(* ===== verification/LightningRail.v ===== *)
(** * The Lightning payment rail

    Model of payment-runtime/rails/lightning: the governed destination
    (lightning-destination.ts), preimages (lightning-preimage.ts), the trusted
    configuration and fee cap (lightning-config.ts), the closed reading of a
    node's answers (lightning-node-port.ts), what an answer proves
    (lightning-classification.ts), the reservation port
    (lightning-payment-interlock.ts) and the rail itself (lightning-rail.ts).

    The rail is a program over its ports: the node, the invoice source, the clock
    and the durable interlock. Every port may answer anything it can answer; the
    interlock answers by its two uniqueness rules, or throws, with or without
    having written. Log lines are left out. Byte strings in hex are texts, as in
    the source. *)

From S2P Require Import Prelude Decimal Js Monetary Parameters AdapterPort Execution RailAmounts Bech32 Bolt11 RailProgram Payments.

Local Open Scope Z_scope.
Local Open Scope frontera_scope.

(** ** Hexadecimal texts *)

Definition hex (bytes : list Z) : string := text (bytes ≫= λ b, [hex_char (b / 16); hex_char (b mod 16)]).
(** [Buffer.from(text, 'hex')] of a text of hexadecimal digits. *)
Fixpoint from_hex (l : list ascii) : list Z :=
  match l with
  | a :: b :: l => (hex_value a * 16 + hex_value b) :: from_hex l
  | _ => []
  end.

Definition isLightningPaymentHash (s : string) : bool := (length (chars s) =? 64)%nat && forallb is_hex (chars s).
Definition isLightningNodePublicKey (s : string) : bool :=
  match chars s with
  | a :: b :: l => bool_decide (a = "0"%char) && (bool_decide (b = "2"%char) || bool_decide (b = "3"%char)) && (length l =? 64)%nat && forallb is_hex l
  | _ => false
  end.

(** ** The governed destination *)

Definition LIGHTNING_DESTINATION_KIND : string := "lightning-invoice".
Record LightningDestination := { ld_payee : string; ld_paymentHash : string }.

(** The groups of [REFERENCE]: 66 characters, a colon, the rest. *)
Definition parseLightningDestination (d : PaymentDestination) : option LightningDestination :=
  if negb (str_eqb (pd_kind d) LIGHTNING_DESTINATION_KIND) then None
  else
    let l := chars (pd_reference d) in
    let payee := text (take 66 l) in
    let paymentHash := text (drop 67 l) in
    if bool_decide (l !! 66%nat = Some ":"%char) && isLightningNodePublicKey payee && isLightningPaymentHash paymentHash
    then Some {| ld_payee := payee; ld_paymentHash := paymentHash |} else None.
Definition lightningDestinationOf (payee paymentHash : string) : option PaymentDestination :=
  if negb (isLightningNodePublicKey payee) || negb (isLightningPaymentHash paymentHash) then None
  else Some {| pd_kind := LIGHTNING_DESTINATION_KIND; pd_reference := text (chars payee ++ ":"%char :: chars paymentHash) |}.

(** ** Preimages *)

Section Preimages.
Context `{Secp256k1}.
Definition preimageMatchesPaymentHash (preimage paymentHash : string) : bool :=
  if negb (isLightningPaymentHash preimage) || negb (isLightningPaymentHash paymentHash) then false
  else
    let bytes := from_hex (chars preimage) in
    if negb (length bytes =? 32)%nat then false else str_eqb (hex (sha256 bytes)) paymentHash.
Definition COMMITMENT_DOMAIN : string := "frontera.lightning.preimage-commitment.v1".
Definition preimageCommitment (preimage : string) : string := hex (sha256 (map code (chars COMMITMENT_DOMAIN) ++ from_hex (chars preimage))).
Definition invoiceDigest (canonicalInvoice : list ascii) : string := hex (sha256 (map code canonicalInvoice)).
End Preimages.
----------------
Directions for this task
Count the lines of the data that contain the string "answers", and reply with that number alone.

Result of the task
2